====== EXTRACTED RECORDS

(** ** Empty conditions *)

(** C6: a rule whose conditions are empty matches every state.  In the
    'valorant' list [default_tip] is the only rule with empty conditions,
    every other rule names at least one key, and for the empty state
    [get_suggestions] returns exactly [default_tip]. *)
Theorem empty_conditions_match_everything :
  (forall suggestion state : value,
     has_empty_conditions suggestion = true ->
     _check_conditions suggestion state = Ok true) /\
  filter has_empty_conditions valorant_rules = [default_tip] /\
  Forall (fun r => r = default_tip \/
                   exists key, In key (condition_keys r) /\
                               py_contains (VDict []) key = Ok false)
    valorant_rules /\
  get_suggestions __init__ (VDict []) (Some "valorant") = Ok [default_tip].
Proof.
  split; [|split; [|split]].
  - intros suggestion state Hc.
    rewrite check_conditions_matches.
    rewrite (matches_conditions suggestion state []); [reflexivity|].
    unfold has_empty_conditions in Hc.
    destruct (py_get suggestion "conditions" (VDict [])) as [c|]; [|discriminate].
    destruct c as [| | | | |[|]]; try discriminate. reflexivity.
  - reflexivity.
  - unfold valorant_rules.
    repeat (apply Forall_cons;
            [first [ left; reflexivity
                   | right; eexists; split; [left; reflexivity | reflexivity] ]|]).
    apply Forall_nil.
  - reflexivity.
Qed.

============

▶ [EXERCISE GOAL]: The entries above hold a line with "Forall (fun r => r = default_tip \/" and a later line with "unfold has_empty_conditions in Hc.". Write out exactly those lines and all lines between, nothing more.

▶ [TASK RESULT]:
  Forall (fun r => r = default_tip \/
                   exists key, In key (condition_keys r) /\
                               py_contains (VDict []) key = Ok false)
    valorant_rules /\
  get_suggestions __init__ (VDict []) (Some "valorant") = Ok [default_tip].
Proof.
  split; [|split; [|split]].
  - intros suggestion state Hc.
    rewrite check_conditions_matches.
    rewrite (matches_conditions suggestion state []); [reflexivity|].
    unfold has_empty_conditions in Hc.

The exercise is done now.